We could NOT figure out why anyone would do this. We cursed the engines of "progress" and whatever foolish eye couldn't see the beauty in that overgrown little park and decided to take a hand. Mom bemoaned the quality of the grass, and I noted that the topsoil had been removed. REMOVED THE TOPSOIL? For profit, no doubt! Capitalist villains!

Well, we went home and kvetched about it, and my aunt said, "Oh, actually, the whole place blew up."

WHAT?

The story is a little muddled. Actually, some guy applied for a permit to blow up a beaver dam. And did it very wrong. Or something. (The story remains muddled, even after some clarifying phone calls to an uncle.) Anyway, the ensuing flood pretty much tore the park up--topsoil, boulders, trees, the well, etc. It did a number on the old highway running past, too, but who cares about a highway? We just wanted our park back.

So, there was that melancholy feeling of the "can't go home again" variety as we drove away; we wandered (by car) around town and up past Mom's old swimming holes, listening to spring peepers and speculating on all the changes, remarking how the edge of town has moved (like it does). We popped into the Quik Stop to purchase the Spikehorn book, which clarified the half-remembered stories we'd both been told during our childhoods. Ooh, a link to the book.

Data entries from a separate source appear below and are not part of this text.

(** * DreamUp browser interaction layer: executor and sessions

    A shallow embedding of
      - [InteractionEngine] (agent/interaction-engine.ts): the action executor,
      - [LocalPlaywrightSession] (src/browser/local-provider.ts),
      - [BrowserbaseSession] (src/browser/browserbase-provider.ts),
    with the properties of the design document stated over the embedding.

    Conventions.
      - A JavaScript [number] is a rational ([Q]); NaN and infinities are not
        represented.  [Date.now()] is an integer number of milliseconds ([Z]).
      - Asynchronous code is sequential here: every [await] is a bind in a
        state-and-exception monad.  State changes made before a [throw]
        persist, as object mutation does in JavaScript.
      - Calls that leave the repository (Playwright, CDP, the Browserbase SDK,
        the page's DOM) are answered by a driver: a function of the call and
        of the trace of what happened so far, so that a driver may answer
        the same call differently the second time.  Every such call is
        assumed to settle. *)

From Stdlib Require Import ZArith QArith Qminmax Qround Lqa Lia.
From Stdlib Require Import String Ascii List Bool DecimalString.
Import ListNotations.

Local Open Scope string_scope.

(* ===================================================================== *)
(** ** JavaScript values, exceptions and strings *)
(* ===================================================================== *)

Module Js.

Definition number := Q.

(** [x > y] on numbers, as a boolean. *)
Definition gtb (x y : number) : bool := negb (Qle_bool x y).

(** [n || d] for an optional number: [undefined] and [0] are falsy. *)
Definition or_num (n : option number) (d : number) : number :=
  match n with
  | Some q => if Qeq_bool q 0 then d else q
  | None => d
  end.

(** Truthiness of an optional string: [undefined] and [""] are falsy. *)
Definition truthy_str (s : option string) : option string :=
  match s with
  | Some EmptyString => None
  | Some t => Some t
  | None => None
  end.

(** A thrown value: an [Error] object with its message, or anything else
    (shown as [String(value)]). *)
Inductive Thrown : Type :=
| JsError (message : string)
| JsOther (shown : string).

(** [error instanceof Error ? error.message : String(error)] *)
Definition describe (e : Thrown) : string :=
  match e with
  | JsError m => m
  | JsOther t => t
  end.

(** [s.includes(sub)] *)
Definition includes (sub s : string) : bool :=
  match String.index 0 sub s with
  | Some _ => true
  | None => false
  end.

(** A character of a string is a code unit below 256: the strings of this
    development are the JavaScript strings of Latin-1 text.

    The class [\s] on these code units, which is also what [trim] strips:
    tab, line feed, vertical tab, form feed, carriage return, space and the
    no-break space U+00A0. *)
Definition is_space (c : ascii) : bool :=
  let n := nat_of_ascii c in
  ((9 <=? n) && (n <=? 13))%nat || (n =? 32)%nat || (n =? 160)%nat.

(** [s.replace(/\s+/g, ' ')]: every maximal run of white space becomes one
    space.  [in_run] tells that the previous character was white space. *)
Fixpoint collapse_from (in_run : bool) (s : string) : string :=
  match s with
  | EmptyString => EmptyString
  | String c r =>
      if is_space c
      then (if in_run then collapse_from true r
            else String " "%char (collapse_from true r))
      else String c (collapse_from false r)
  end.

Definition collapse_spaces (s : string) : string := collapse_from false s.

Fixpoint trim_start (s : string) : string :=
  match s with
  | EmptyString => EmptyString
  | String c r => if is_space c then trim_start r else s
  end.

(** Drops trailing white space: a character is kept when it is not white
    space or when something is kept after it. *)
Fixpoint trim_end (s : string) : string :=
  match s with
  | EmptyString => EmptyString
  | String c r =>
      match trim_end r with
      | EmptyString => if is_space c then EmptyString else String c EmptyString
      | r' => String c r'
      end
  end.

(** [s.trim()] *)
Definition trim (s : string) : string := trim_end (trim_start s).

(** [s.toLowerCase()] on code units below 256: the letters A to Z and the
    letters U+00C0 to U+00DE (but the sign U+00D7) move up by 32; everything
    else stays. *)
Definition lower_char (c : ascii) : ascii :=
  let n := nat_of_ascii c in
  if ((65 <=? n) && (n <=? 90))%nat
     || ((192 <=? n) && (n <=? 222) && negb (n =? 215))%nat
  then ascii_of_nat (n + 32) else c.

Fixpoint toLowerCase (s : string) : string :=
  match s with
  | EmptyString => EmptyString
  | String c r => String (lower_char c) (toLowerCase r)
  end.

(** The outcome of a call: a value or a thrown exception. *)
Inductive Res (A : Type) : Type :=
| Ok (a : A)
| Throw (e : Thrown).
Arguments Ok {A} a.
Arguments Throw {A} e.
(** An exception outside [Exception] from the provider call is neither
    caught nor logged: [get_ai_response] raises it after the request line
    and the call. *)
Theorem get_ai_response_lets_through (cfg : Config) (w : World) (t : list Event)
    (user_message : string) (e : PyExc) :
  provider_error cfg w t user_message = Some e ->
  is_Exception e = false ->
  get_ai_response cfg user_message w t
  = (Raised e,
     t ++ [Log INFO (sending_line cfg user_message); ask_event cfg user_message]).
Proof.
  unfold provider_error, openai_call, gemini_call, ask_event. unfold_m.
  intros He Hex.
  destruct (AI_PROVIDER cfg).
  - destruct (chat_completions_create w _ (MODEL cfg) user_message) as [r|e'];
      [discriminate|].
    injection He as ->. rewrite Hex, <- app_assoc. reflexivity.
  - destruct (generate_content_async w _ user_message) as [r|e'];
      [discriminate|].
    injection He as ->. rewrite Hex, <- app_assoc. reflexivity.
Qed.

Lemma get_ai_response_lets_through_witness :
  get_ai_response Sample.cfg_gemini "hi"
    (Sample.world (Returned tt) (Raised Sample.NetworkError)
       (Raised Sample.CancelledError) Sample.all_ok) []
  = (Raised Sample.CancelledError,
     [Log INFO "Sending to AI (gemini): hi..."; AskGemini "hi"]).
Proof.
  exact (get_ai_response_lets_through Sample.cfg_gemini
           (Sample.world (Returned tt) (Raised Sample.NetworkError)
              (Raised Sample.CancelledError) Sample.all_ok)
           [] "hi" Sample.CancelledError eq_refl eq_refl).
Defined.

(My main memories, when being driven past the ruins of the Spikehorn Bear Den, were that Spikehorn used to keep bears there, but that they ate him--or maybe they all died in a fire together... when in truth, the bears merely mauled dozens of tourists, and Spikehorn died in a nursing home. There was a fire, though, during which some bears and raccoons escaped.

Oh, yes, this is all in the same county that went feral 70 years previous.)